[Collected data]
· · · ·

Definition AddError (diags : Diagnostics) (summary detail : string)
  : Diagnostics :=
  Append diags [NewErrorDiagnostic summary detail].

Definition HasError (diags : Diagnostics) : bool :=
  existsb (fun d => match d.(severity) with
                    | SeverityError => true
                    | SeverityWarning => false
                    end) diags.

End diag.

(** [tfsdk.State], [tfsdk.Plan] and [tfsdk.Config] over a model [M]: the
    raw value is null ([None]: no resource) or an object that the model
    struct decodes. *)
Module tfsdk.

Definition Data (M : Type) : Type := option M.

(** [Get(ctx, &target)]: a null value cannot be stored in a struct, the
    framework reports a conversion error and leaves [target] as it was.
    Only the severity of that diagnostic matters to the adapter. *)
Definition Get {M : Type} (data : Data M) (target : M)
  : M * diag.Diagnostics :=
  match data with
  | Some m => (m, [])
  | None =>
      (target,
       [diag.NewErrorDiagnostic "Value Conversion Error"
          "Received null value, however the target type cannot handle null values."])
  end.

(** [Set(ctx, &val)] with a struct that matches the schema. *)
Definition Set_ {M : Type} (val : M) : Data M * diag.Diagnostics :=
  (Some val, []).

(** [RemoveResource(ctx)]. *)
Definition RemoveResource {M : Type} : Data M := None.

End tfsdk.

(** [os.Getenv]: the value of a variable, empty when it is not set. *)
Class Environ : Type := os_Getenv : string -> string.

(* ------------------------------------------------------------------ *)
(** ** Package [provider]: configuration and the license resource *)

Module provider.

Import basetypes.

Module AidboxProviderModel.
Record t : Type := {
  Endpoint : StringValue;
  Token : StringValue
}.
(** [var data AidboxProviderModel]. *)
Definition zero : t := {| Endpoint := NewStringNull; Token := NewStringNull |}.
End AidboxProviderModel.

(** The interface [Client], as the calls a resource operation can make. *)
Inductive clientE : Type -> Type :=
| CreateLicense (name product licenseType : string)
  : clientE (aidbox.LicenseResponse * option error)
| GetLicense (licenseID : string)
  : clientE (aidbox.LicenseResponse * option error)
| DeleteLicense (licenseID : string) : clientE (option error).

(** [ProviderData]; [Configure] always stores the client [aidbox.NewClient]
    returns in [Client]. *)
Module ProviderData.
Record t : Type := {
  Endpoint : string;
  Token : string;
  Client : aidbox.HTTPClient
}.
End ProviderData.

Module ConfigureRequest.
Record t : Type := { Config : tfsdk.Data AidboxProviderModel.t }.
End ConfigureRequest.

Module ConfigureResponse.
Record t : Type := {
  DataSourceData : option http.Client;
  ResourceData : option ProviderData.t;
  Diagnostics : diag.Diagnostics
}.
End ConfigureResponse.

(** [(p *AidboxProvider) Configure]. *)
Definition Configure {environ : Environ}
    (req : ConfigureRequest.t) (resp : ConfigureResponse.t)
  : ConfigureResponse.t :=
  let '(data, diags) :=
    tfsdk.Get req.(ConfigureRequest.Config) AidboxProviderModel.zero in
  let resp :=
    {| ConfigureResponse.DataSourceData := resp.(ConfigureResponse.DataSourceData);
       ConfigureResponse.ResourceData := resp.(ConfigureResponse.ResourceData);
       ConfigureResponse.Diagnostics :=
         diag.Append resp.(ConfigureResponse.Diagnostics) diags |} in
  if diag.HasError resp.(ConfigureResponse.Diagnostics) then resp else
  (* Set default endpoint if not provided *)
  let data :=
    if IsNull data.(AidboxProviderModel.Endpoint)
       || IsUnknown data.(AidboxProviderModel.Endpoint)
       || String.eqb (ValueString data.(AidboxProviderModel.Endpoint)) ""
    then
      {| AidboxProviderModel.Endpoint := NewStringValue "https://aidbox.app/rpc";
         AidboxProviderModel.Token := data.(AidboxProviderModel.Token) |}
    else data in
  let configured (data : AidboxProviderModel.t) :=
    let endpoint := ValueString data.(AidboxProviderModel.Endpoint) in
    let token := ValueString data.(AidboxProviderModel.Token) in
    {| ConfigureResponse.DataSourceData := Some http.DefaultClient;
       ConfigureResponse.ResourceData :=
         Some {| ProviderData.Endpoint := endpoint;
                 ProviderData.Token := token;
                 ProviderData.Client := aidbox.NewClient endpoint token |};
       ConfigureResponse.Diagnostics := resp.(ConfigureResponse.Diagnostics) |} in
  (* Handle token; get from environment variable if not provided *)
  if IsNull data.(AidboxProviderModel.Token)
     || IsUnknown data.(AidboxProviderModel.Token)
     || String.eqb (ValueString data.(AidboxProviderModel.Token)) ""
  then
    let tokenEnv := os_Getenv "AIDBOX_API_TOKEN" in
    if negb (String.eqb tokenEnv "") then
      configured
        {| AidboxProviderModel.Endpoint := data.(AidboxProviderModel.Endpoint);
           AidboxProviderModel.Token := NewStringValue tokenEnv |}
    else
      {| ConfigureResponse.DataSourceData := resp.(ConfigureResponse.DataSourceData);
         ConfigureResponse.ResourceData := resp.(ConfigureResponse.ResourceData);
         ConfigureResponse.Diagnostics :=
           diag.AddError resp.(ConfigureResponse.Diagnostics)
             "No API Token Provided"
             "Please provide a 'token' in the provider configuration or through the 'AIDBOX_API_TOKEN' environment variable." |}
  else configured data.

(** [LicenseResourceModel] describes the resource data model. *)
Module LicenseResourceModel.
Record t : Type := {
  ID : StringValue;
  Name : StringValue;
  Product : StringValue;
  Type_ : StringValue;
  Expiration : StringValue;
  Status : StringValue;
  MaxInstances : Int64Value;
  CreatorID : StringValue;
  ProjectID : StringValue;
  Offline : BoolValue;
  Created : StringValue;
  MetaLastUpdated : StringValue;
  MetaCreatedAt : StringValue;
  MetaVersionID : StringValue;
  Issuer : StringValue;
  InfoHosting : StringValue;
  JWT : StringValue
}.
(** [var model LicenseResourceModel]. *)
Definition zero : t :=
  {| ID := NewStringNull; Name := NewStringNull; Product := NewStringNull;
     Type_ := NewStringNull; Expiration := NewStringNull;
     Status := NewStringNull; MaxInstances := NewInt64Null;
     CreatorID := NewStringNull; ProjectID := NewStringNull;
     Offline := NewBoolNull; Created := NewStringNull;
     MetaLastUpdated := NewStringNull; MetaCreatedAt := NewStringNull;
     MetaVersionID := NewStringNull; Issuer := NewStringNull;
     InfoHosting := NewStringNull; JWT := NewStringNull |}.

(** The assignments [model.F = v], one per field. *)

Definition set_ID (v : StringValue) (model : t) : t :=
  {| ID := v; Name := model.(Name); Product := model.(Product);
     Type_ := model.(Type_); Expiration := model.(Expiration);
     Status := model.(Status); MaxInstances := model.(MaxInstances);
     CreatorID := model.(CreatorID); ProjectID := model.(ProjectID);
     Offline := model.(Offline); Created := model.(Created);
     MetaLastUpdated := model.(MetaLastUpdated);
     MetaCreatedAt := model.(MetaCreatedAt);
     MetaVersionID := model.(MetaVersionID); Issuer := model.(Issuer);
     InfoHosting := model.(InfoHosting); JWT := model.(JWT) |}.

Definition set_Name (v : StringValue) (model : t) : t :=
  {| ID := model.(ID); Name := v; Product := model.(Product);
     Type_ := model.(Type_); Expiration := model.(Expiration);
     Status := model.(Status); MaxInstances := model.(MaxInstances);
     CreatorID := model.(CreatorID); ProjectID := model.(ProjectID);
     Offline := model.(Offline); Created := model.(Created);
     MetaLastUpdated := model.(MetaLastUpdated);
     MetaCreatedAt := model.(MetaCreatedAt);
     MetaVersionID := model.(MetaVersionID); Issuer := model.(Issuer);
     InfoHosting := model.(InfoHosting); JWT := model.(JWT) |}.

Definition set_Product (v : StringValue) (model : t) : t :=
  {| ID := model.(ID); Name := model.(Name); Product := v;
     Type_ := model.(Type_); Expiration := model.(Expiration);
     Status := model.(Status); MaxInstances := model.(MaxInstances);
     CreatorID := model.(CreatorID); ProjectID := model.(ProjectID);
     Offline := model.(Offline); Created := model.(Created);
     MetaLastUpdated := model.(MetaLastUpdated);
     MetaCreatedAt := model.(MetaCreatedAt);
     MetaVersionID := model.(MetaVersionID); Issuer := model.(Issuer);
     InfoHosting := model.(InfoHosting); JWT := model.(JWT) |}.

Definition set_Type_ (v : StringValue) (model : t) : t :=
  {| ID := model.(ID); Name := model.(Name); Product := model.(Product);
     Type_ := v; Expiration := model.(Expiration);
     Status := model.(Status); MaxInstances := model.(MaxInstances);
     CreatorID := model.(CreatorID); ProjectID := model.(ProjectID);
     Offline := model.(Offline); Created := model.(Created);
     MetaLastUpdated := model.(MetaLastUpdated);
     MetaCreatedAt := model.(MetaCreatedAt);
     MetaVersionID := model.(MetaVersionID); Issuer := model.(Issuer);
     InfoHosting := model.(InfoHosting); JWT := model.(JWT) |}.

· · · ·

Description of the task: Only a number is wanted here: how many lines of the records above hold the word "that".

Answer for the task: 3